To the best of our knowledge, this is the first work that attempts to propagate file updates by operation. However, some ideas and techniques used in this work have been studied in previous research.
Uses in database. The idea of operation-based update propagation is not new to the database community [15], but we apply it in a new context: distributed file system. First of all, we need to log and ship operations at a level higher than the file system itself, because the low-level file-system operations are not appropriate for operation shipping. Therefore, we need cooperation between the applications (or meta-applications) and the file system. Also, the new context requires several new concepts: re-execution by surrogate, adjustment of meta-data, validation of re-execution, and handling of non-repeating side effects. Finally, our file system can attempt operation shipping more boldly, because it has a fall-back mechanism of value shipping.
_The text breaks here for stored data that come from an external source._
Lemma inv_resolveKey own y cfg keyHash r b now st l e :
  getLimiter cfg (sys_store y) (sys_keyed y) keyHash r b now = (st, l, e) → metered (rps e) = true → inv own y →
  ∃ own', inv own' (MkRateSystem st l (sys_ip y) (((PerKey, keyHash), e) :: handed y)).
Proof.
  unfold getLimiter. destruct (if _ && _ then _ else _) as [r1 b1]. destruct (bucketRate r1 b1) as [r2 b2].
  destruct (upsertEntry _ _ _ _ _ _ _ _ _) as [[st1 entries1] e1] eqn:E. intros [= <- <- <-] Hr [].
  destruct (upsertEntry_ok own _ PerKey _ _ _ _ _ _ _ _ _ _ _ inv_store0 inv_keyed0 E Hr) as (own' & Hs & Hok & Hm & Ho & _ & Hoth).
  exists own'. split; cbn; try done; [constructor; [done|by eapply handed_mono]|by apply Hoth].
Qed.

Lemma inv_resolveAddress own y cfg addr now st l ip e :
  getIPLimiter cfg (sys_store y) (sys_ip y) addr now = (st, l, ip, e) → metered (rps e) = true → inv own y →
  ∃ own', inv own' (MkRateSystem st (sys_keyed y) l (((PerAddress, ip), e) :: handed y)).
Proof.
  unfold getIPLimiter. destruct (bucketRate _ _) as [r2 b2]. set (ip1 := if bool_decide _ && _ then _ else _).
  destruct (upsertEntry _ _ _ _ _ _ _ _ _) as [[st1 entries1] e1] eqn:E. intros [= <- <- <- <-] Hr [].
  destruct (upsertEntry_ok own _ PerAddress _ _ _ _ _ _ _ _ _ _ _ inv_store0 inv_ip0 E Hr) as (own' & Hs & Hok & Hm & Ho & -> & Hoth).
  exists own'. split; cbn -[maxIPBuckets]; try done; [constructor; [done|by eapply handed_mono]|by apply Hoth|].
  set (m := ipLimiters (sys_ip y)) in *. destruct (decide (ip1 = overflowBucketKey)) as [->|Hne].
  { by rewrite delete_insert_eq. }
  rewrite delete_insert_ne by done. destruct (m !! ip1) as [e0|] eqn:Hm0.
  - rewrite map_size_insert_Some by (rewrite lookup_delete_ne, Hm0 by done; by eexists). done.
  - rewrite map_size_insert_None by (by rewrite lookup_delete_ne).
    assert ((size m < maxIPBuckets)%nat) as Hlt.
    { unfold ip1 in Hm0, Hne. destruct (Nat.leb_spec maxIPBuckets (size m)) as [Hle|?]; [|done].
      destruct (bool_decide_reflect (m !! addr = None)); cbn in *; congruence. }
    rewrite map_size_delete. clearbody m. destruct (m !! overflowBucketKey); unfold id in *; lia.
Qed.

Lemma inv_sweepKeys own y now st entries lines :
  cleanup (sys_store y) (limiters (sys_keyed y)) now = (st, entries, lines) → inv own y →
  inv own (MkRateSystem st (MkLimiter entries (wasDisabled (sys_keyed y))) (sys_ip y) (handed y)).
Proof.
  intros E Hinv. pose proof (cleanup_inv own _ PerKey _ now (inv_store _ _ Hinv) (inv_keyed _ _ Hinv)) as H. rewrite E in H.
  destruct H as (Hc & _ & Hm). destruct (inv_same_caps _ _ _ Hc Hinv). by split.
Qed.

Lemma inv_sweepAddresses own y now st entries lines :
  cleanup (sys_store y) (ipLimiters (sys_ip y)) now = (st, entries, lines) → inv own y →
  inv own (MkRateSystem st (sys_keyed y) (withEntries (sys_ip y) entries) (handed y)).
Proof.
  intros E Hinv. pose proof (cleanup_inv own _ PerAddress _ now (inv_store _ _ Hinv) (inv_ip _ _ Hinv)) as H. rewrite E in H.
  destruct H as (Hc & Hsub & Hm). destruct (inv_same_caps _ _ _ Hc Hinv). split; cbn -[maxIPBuckets] in *; try done.
  etrans; [|exact inv_size0]. apply map_subseteq_size. by apply delete_mono.
Qed.

Lemma handed_allocated own y i e : inv own y → (i, e) ∈ handed y → is_Some (buckets (sys_store y) !! limiter e).
Proof.
  intros [] Hin. rewrite Forall_forall in inv_handed0. destruct (inv_handed0 _ Hin) as [Ho _]. cbn in Ho.
  destruct inv_store0 as (H1 & _). apply H1. by eexists.
Qed.

Lemma step_inv own (y y' : rateSystem B) : step (R := R) y y' → inv own y → ∃ own', inv own' y'.
Proof.
  intros Hstep Hinv. destruct Hstep.
  - by eapply inv_resolveKey.
  - by eapply inv_resolveAddress.
  - exists own. apply inv_same_caps; [|done]. apply (admitKeyed_caps own); [apply Hinv|by eapply handed_allocated|].
    intros ue uid Hu. destruct (H0 ue uid Hu) as [i' Hi']. by eapply handed_allocated.
  - exists own. apply inv_same_caps; [|done]. apply cancelRes_caps. by eapply handed_allocated.
  - exists own. apply inv_same_caps; [|done]. apply onThrottle_caps.
  - exists own. by eapply inv_sweepKeys.
  - exists own. by eapply inv_sweepAddresses.
  - exists own. destruct Hinv. by split.
  - exists own. destruct Hinv. split; cbn; done.
Qed.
Directory operations. Logging and shipping of directory operations have been implemented in Coda prior to this work [20,19]. When a directory is updated on a Coda client (e.g., a new entry is inserted), instead of shipping the whole new directory to the server, the client ships only the update operation (e.g., the insertion operation). Directory operations are more like database operations, since they can be mapped directly to insertion, deletion, and modification of directory entries. In contrast, this work focuses on operation shipping of general user operations.
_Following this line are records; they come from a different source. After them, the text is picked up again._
Definition tpmWithCap (st : store) (e : tpmEntry) (cap : Z) (now : Time) : store * tpmEntry :=
  (setBucket st (tpmView "" e) (SetBurst (SetLimit (tpmBucket st e) now (tpmRate cap)) now cap),
   MkTpmEntry (tpm_limiter e) cap now (tpm_throttle e)).

(** The bucket, at its cap, and the claim on its memo. *)
Definition getEntry (st : store) (l : TPMLimiter) (keyHash : string) (cap : Z) (horizon : Duration) (now : Time) :
    store * TPMLimiter * tpmEntry :=
  let memoExpiry := Add now horizon in
  let '(st, e) :=
    match tpmBuckets l !! keyHash with
    | None => newTPMEntry st cap now
    | Some e =>
        if negb (tpm e =? cap) then tpmWithCap st e cap now
        else (st, MkTpmEntry (tpm_limiter e) (tpm e) now (tpm_throttle e))
    end in
  let memo :=
    match capMemos l !! keyHash with
    | Some m => MkCapMemo cap (if After memoExpiry (expiresAt m) then memoExpiry else expiresAt m)
    | None => MkCapMemo cap memoExpiry
    end in
  (st, l ⟦ tpmBuckets := <[keyHash := e]> (tpmBuckets l) ⟧ ⟦ capMemos := <[keyHash := memo]> (capMemos l) ⟧, e).

(** ** The sweep *)

Definition tpmCleanupStep (cutoff : Time) (key : string) (e : tpmEntry) (acc : store * gmap string tpmEntry * list throttleLine) :
    store * gmap string tpmEntry * list throttleLine :=
  let '(st, entries, lines) := acc in
  if Before (tpm_lastUsed e) cutoff then
    let view := tpmView (tpmBucketLabel key) e in
    let '(st, ended) := onThrottle st view (fun t => endIfThrottled t (throttleCtx view key) (tpm_lastUsed e) "idle") in
    (st, delete key entries, lines ++ ended)
  else (st, entries, lines).

Definition tpmCleanup (st : store) (l : TPMLimiter) (now : Time) : store * TPMLimiter * list throttleLine :=
  let cutoff := Add now (- (10 * Minute)) in
  let '(st, entries, lines) := map_fold (tpmCleanupStep cutoff) (st, tpmBuckets l, []) (tpmBuckets l) in
  (st, l ⟦ tpmBuckets := entries ⟧ ⟦ capMemos := filter (fun x => After now (expiresAt x.2) = false) (capMemos l) ⟧, lines).

Definition sweep (st : store) (l : TPMLimiter) (r : timeoutRead) (now : Time) :
    store * TPMLimiter * list throttleLine * list horizonLine :=
  let '(st, l, lines) := tpmCleanup st l now in
  let '(l, warned) := refreshHorizonMark l r now in (st, l, lines, warned).

(** ** Admission *)

Definition tpmHeaders (b : B) (e : tpmEntry) (now : Time) : rateHeaders :=
  MkRateHeaders (ofZ (tpm e)) (Z.max (toInt64 (TokensAt b now)) 0) (tpm e) tpmLogPrefix
    (Some (tpmRetryAfter b now)).

Definition rejectTPM429 (st : store) (e : tpmEntry) (label id msg : string) (now : Time) :
    store * list throttleLine * rateAnswer :=
  let view := tpmView label e in
  let h := tpmHeaders (tpmBucket st e) e now in
  let '(st, lines) := onThrottle st view (fun t => noteRejected t (throttleCtx view id) now) in
  (st, lines, TooManyRequests h msg).

Definition tpmAllowed (st : store) (e : tpmEntry) (label id : string) (now : Time) : store * list throttleLine :=
  let view := tpmView label e in onThrottle st view (fun t => noteAllowed t (throttleCtx view id) now).

Inductive ownerStage :=
| NothingToEnforce
| OwnerAdmitted (e : tpmEntry) (r : R)
| OwnerRefused (ans : rateAnswer).

Definition admitUserTPM (st : store) (l : TPMLimiter) (cfg : rateSettings) (r : timeoutRead) (ownerID : string)
    (userTPM : option Z) (now : Time) : store * TPMLimiter * list throttleLine * list horizonLine * ownerStage :=
  match userTPMFromCtx ownerID userTPM with
  | None => (st, l, [], [], NothingToEnforce)
  | Some (userKey, cap) =>
      let cap := fleetShareTPM cfg now cap in
      let '(l, horizon, warned) := memoHorizon l r now in
      let '(st, l, e) := getEntry st l userKey cap horizon now in
      let view := tpmView userLogLabel e in
      let '(st, res) := reserveOne st view now in
      if negb (OK res) || (0 <? DelayFrom res now) then
        let st := cancelRes st view res now in
        let '(st, lines, ans) := rejectTPM429 st e userLogLabel userKey "user token rate limit exceeded" now in
        (st, l, lines, warned, OwnerRefused ans)
      else
        let '(st, lines) := tpmAllowed st e userLogLabel userKey now in
        (st, l, lines, warned, OwnerAdmitted e res)
  end.

(** What the context of a request says. *)
Record tpmRequest := MkTpmRequest {
  tpm_keyHash : string;
  tpm_perKey : option Z;
  tpm_ownerID : string;
  tpm_user : option Z
}.

Definition TPMMiddleware (enabled : bool) (cfg : rateSettings) (rate_limit_tpm : option Z) (r : timeoutRead)
    (req : tpmRequest) (now : Time) (st : store) (l : TPMLimiter) :
    store * TPMLimiter * list throttleLine * list horizonLine * rateAnswer :=
  if negb enabled || negb (default true (rate_limit_enabled cfg)) || bool_decide (tpm_keyHash req = "")
  then (st, l, [], [], Next None)
  else
    let '(st, l, lines, warned, owner) := admitUserTPM st l cfg r (tpm_ownerID req) (tpm_user req) now in
    match owner with
    | OwnerRefused ans => (st, l, lines, warned, ans)
    | _ =>
        let cap := effectiveTPM cfg rate_limit_tpm now (tpm_perKey req) in
        if cap <=? 0 then (st, l, lines, warned, Next None)
        else
          let '(l, horizon, warned') := memoHorizon l r now in
          let '(st, l, e) := getEntry st l (tpm_keyHash req) cap horizon now in
          let '(b, allowed) := AllowN (tpmBucket st e) now 1 in
          let st := setBucket st (tpmView "" e) b in
          if negb allowed then
            let st := match owner with
                      | OwnerAdmitted ue res => cancelRes st (tpmView "" ue) res now
                      | _ => st
                      end in
            let '(st, lines', ans) := rejectTPM429 st e keyLogLabel (tpm_keyHash req) "token rate limit exceeded" now in
            (st, l, lines ++ lines', warned ++ warned', ans)
          else
            let '(st, lines') := tpmAllowed st e keyLogLabel (tpm_keyHash req) now in
            (st, l, lines ++ lines', warned ++ warned', Next None)
    end.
Repeatable re-execution. Several previous research projects have investigated the conditions for repeatable re-executions. Repeatable re-executions were desired for fault tolerance [1] or load balancing [2]. In the former case, a process Pcan be backed up by another process Pb. If P crashes, then Pbwill repeat the execution of P since a recent checkpoint, and will thereafter assume the role of P. In the latter case, a process can migrate to another host to reduce the load imposed on the original host. In our work, repeatable re-executions are used to re-produce some file modifications that are identical to those produced by the original executions.
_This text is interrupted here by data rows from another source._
(* ===== verification/Budget.v ===== *)
(** * Spend budgets (internal/budget/limiter.go)

    One subject's spend in the current period, as the limiter keeps it, and the
    admission that reads it. Every definition that touches an [entry] is one
    critical section of its mutex: what runs between two of them - a read of
    the store, a detached reload - is a step of the system in BudgetSystem.v.

    Dollars are exact: a figure is a whole number of a unit finer than any
    price, and the rounding of float64 sums is left out. *)

From S2P Require Import Prelude Calendar.

Abbreviation Dollars := Z (only parsing).

(** ** Data *)

Record Budget := MkBudget { budget_USD : Dollars; budget_Period : string }.

#[export] Instance Budget_eq_dec : EqDecision Budget.
Proof. solve_decision. Defined.

Record Subject := MkSubject {
  subject_Kind : string;
  subject_ID : string;
  subject_Name : string;
  subject_Budget : Budget
}.

Definition KindKey : string := "key".
Definition KindUser : string := "user".

Definition refreshInterval : Duration := Minute.
Definition retryInterval : Duration := 5 * Second.
Definition maxOverlappedReloads : Z := 3.

Record entry := MkEntry {
  periodStart : Time;
  judged : Budget;
  spent : Dollars;
  loadedAt : Time;
  failedAt : Time;
  reloading : bool;
  overlapped : Z;
  chargeSeq : Z;                 (* a uint64 no run of charges wraps *)
  chargedSince : Dollars;
  warned : bool;
  exceeded : bool
}.

Definition entry_eta (e : entry) : entry :=
  MkEntry (periodStart e) (judged e) (spent e) (loadedAt e) (failedAt e) (reloading e) (overlapped e)
    (chargeSeq e) (chargedSince e) (warned e) (exceeded e).
#[export] Instance upd_periodStart : Updater periodStart := ltac:(derive_updater entry_eta).
#[export] Instance upd_judged : Updater judged := ltac:(derive_updater entry_eta).
#[export] Instance upd_spent : Updater spent := ltac:(derive_updater entry_eta).
#[export] Instance upd_loadedAt : Updater loadedAt := ltac:(derive_updater entry_eta).
#[export] Instance upd_failedAt : Updater failedAt := ltac:(derive_updater entry_eta).
#[export] Instance upd_reloading : Updater reloading := ltac:(derive_updater entry_eta).
#[export] Instance upd_overlapped : Updater overlapped := ltac:(derive_updater entry_eta).
#[export] Instance upd_chargeSeq : Updater chargeSeq := ltac:(derive_updater entry_eta).
#[export] Instance upd_chargedSince : Updater chargedSince := ltac:(derive_updater entry_eta).
#[export] Instance upd_warned : Updater warned := ltac:(derive_updater entry_eta).
#[export] Instance upd_exceeded : Updater exceeded := ltac:(derive_updater entry_eta).

Definition newEntry : entry := MkEntry zeroTime (MkBudget 0 "") 0 zeroTime zeroTime false 0 0 0 false false.

(** [budget.warning] and [budget.exceeded]. *)
Inductive budgetEventKind := BudgetWarning | BudgetExceeded.
Record budgetEvent := MkBudgetEvent {
  be_kind : budgetEventKind;
  be_subject : Subject;
  be_spent : Dollars;
  be_periodEnd : Time
}.

Definition publish (kind : budgetEventKind) (s : Subject) (spent : Dollars) (now : Time) : budgetEvent :=
  MkBudgetEvent kind s spent (PeriodEnd (budget_Period (subject_Budget s)) now).

(** ** Refreshing an entry *)

(** What a critical section of [refresh] comes to: the figure known or not; a
    read of the store wanted, with the lock released; or a figure served as it
    stands while a reload of charge sequence [seq] runs detached. *)
Inductive refreshStep :=
| RefreshKnown (known : bool)
| RefreshRead (start : Time)
| RefreshServe (start : Time) (seq : Z).

(** A period that rolled starts from zero. *)
Definition roll (e : entry) (start : Time) : entry :=
  if Equal (periodStart e) start then e
  else
    e ⟦ periodStart := start ⟧ ⟦ spent := 0 ⟧ ⟦ loadedAt := zeroTime ⟧ ⟦ failedAt := zeroTime ⟧
      ⟦ reloading := false ⟧ ⟦ overlapped := 0 ⟧ ⟦ warned := false ⟧ ⟦ exceeded := false ⟧.

Definition refresh (s : Subject) (e : entry) (now : Time) : entry * refreshStep :=
  let start := PeriodStart (budget_Period (subject_Budget s)) now in
  let e := roll e start in
  if IsZero (loadedAt e) then
    if negb (IsZero (failedAt e)) && (Sub now (failedAt e) <? retryInterval) then (e, RefreshKnown false)
    else (e, RefreshRead start)
  else if (Sub now (loadedAt e) <? refreshInterval) || reloading e then (e, RefreshKnown true)
  else (e ⟦ reloading := true ⟧ ⟦ chargedSince := 0 ⟧, RefreshServe start (chargeSeq e)).

(** [warnFraction] is 0.8. *)
Definition pastWarning (b : Budget) (spent : Dollars) : bool := 4 * budget_USD b <=? 5 * spent.
Definition pastBudget (b : Budget) (spent : Dollars) : bool := budget_USD b <=? spent.

(** The lock taken again after a first-sight read of [start]: [None] is a
    period that rolled meanwhile, to be judged afresh. *)
Definition landRead (s : Subject) (e : entry) (start now : Time) (res : option Dollars) : entry * option bool :=
  if negb (Equal (periodStart e) start) then (e, None)
  else if negb (IsZero (loadedAt e)) then (e, Some true)
  else match res with
  | None => (e ⟦ failedAt := now ⟧, Some false)
  | Some sum =>
      (e ⟦ spent := sum ⟧ ⟦ loadedAt := now ⟧ ⟦ judged := subject_Budget s ⟧
         ⟦ warned := pastWarning (subject_Budget s) sum ⟧ ⟦ exceeded := pastBudget (subject_Budget s) sum ⟧,
       Some true)
  end.

(** A reload that landed at [now]: [Some seq] runs it again at that sequence. *)
Definition reload (e : entry) (start : Time) (seq : Z) (now : Time) (res : option Dollars) : entry * option Z :=
  let settled e := e ⟦ reloading := false ⟧ ⟦ overlapped := 0 ⟧ ⟦ chargedSince := 0 ⟧ in
  if negb (Equal (periodStart e) start) then (settled e, None)
  else match res with
  | None => ((settled e) ⟦ loadedAt := now ⟧, None)
  | Some sum =>
      if negb (chargeSeq e =? seq) && (overlapped e <? maxOverlappedReloads) then
        (e ⟦ overlapped := overlapped e + 1 ⟧ ⟦ chargedSince := 0 ⟧, Some (chargeSeq e))
      else if negb (chargeSeq e =? seq) then
        ((settled (e ⟦ spent := sum + chargedSince e ⟧)) ⟦ loadedAt := now ⟧, None)
      else ((settled (e ⟦ spent := sum ⟧)) ⟦ loadedAt := now ⟧, None)
  end.

Definition charge (e : entry) (cost : Dollars) (at_ : Time) : entry :=
  if negb (IsZero (loadedAt e)) && (IsZero at_ || negb (Before at_ (periodStart e))) then
    let e := e ⟦ spent := spent e + cost ⟧ ⟦ chargeSeq := chargeSeq e + 1 ⟧ in
    if reloading e then e ⟦ chargedSince := chargedSince e + cost ⟧ else e
  else e.

(** ** Judging a known figure *)

(** [admit], once the figure is current: whether it is under budget. *)
Definition judge (s : Subject) (e : entry) (now : Time) : entry * list budgetEvent * bool :=
  let b := subject_Budget s in
  let e := if negb (bool_decide (judged e = b))
           then e ⟦ judged := b ⟧ ⟦ warned := false ⟧ ⟦ exceeded := false ⟧ else e in
  if pastBudget b (spent e) then
    if negb (exceeded e) then (e ⟦ exceeded := true ⟧, [publish BudgetExceeded s (spent e) now], false)
    else (e, [], false)
  else if negb (warned e) && pastWarning b (spent e) then
    (e ⟦ warned := true ⟧, [publish BudgetWarning s (spent e) now], true)
  else (e, [], true).

(** ** One request at a time *)

(** The store, as one process sees it: a subject's sum since an instant, or a
    fault. *)
Definition SpendSource : Type := string → string → Time → option Dollars.

(** What [admit] reports: the spend, whether it is known, whether it is under
    budget; and the reload it left running. *)
Record admission := MkAdmission {
  adm_spent : Dollars;
  adm_known : bool;
  adm_ok : bool
}.

(** What leaves the critical sections: events, and a reload left running. *)
Inductive effect :=
| Published (ev : budgetEvent)
| Spawned (s : Subject) (start : Time) (seq : Z).

(** [refresh] with nothing interleaved: whether the figure is known. *)
Definition refreshed (source : SpendSource) (s : Subject) (e : entry) (now : Time) : entry * list effect * bool :=
  let '(e, step) := refresh s e now in
  match step with
  | RefreshKnown known => (e, [], known)
  | RefreshServe start seq => (e, [Spawned s start seq], true)
  | RefreshRead start =>
      let '(e, known) := landRead s e start now (source (subject_Kind s) (subject_ID s) start) in
      (e, [], default false known)
  end.

Definition admitSubject (source : SpendSource) (s : Subject) (e : entry) (now : Time) : entry * list effect * admission :=
  let '(e, effs, known) := refreshed source s e now in
  if (known : bool) then
    let '(e, evs, ok) := judge s e now in (e, effs ++ (Published <$> evs), MkAdmission (spent e) true ok)
  else (e, effs, MkAdmission 0 false false).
Re-execution for transactional guarantee. A previous Coda project has implemented a mechanism for re-execution of operations [9] [10]. It addresses the update conflicts that may be incurred in optimistically controlled replica. It proposes that a user can declare a portion of execution as an Isolation-Only Transaction (IOT). If an update conflict happens, Coda will re-execute the transaction. Our work is different in that we focus on performance improvement. Also, in our work, re-executions take place in a different host, whereas re-execution of IOTs take place in the same host. This implies that we must handle the case where re-execution does not produce the same results as the original execution.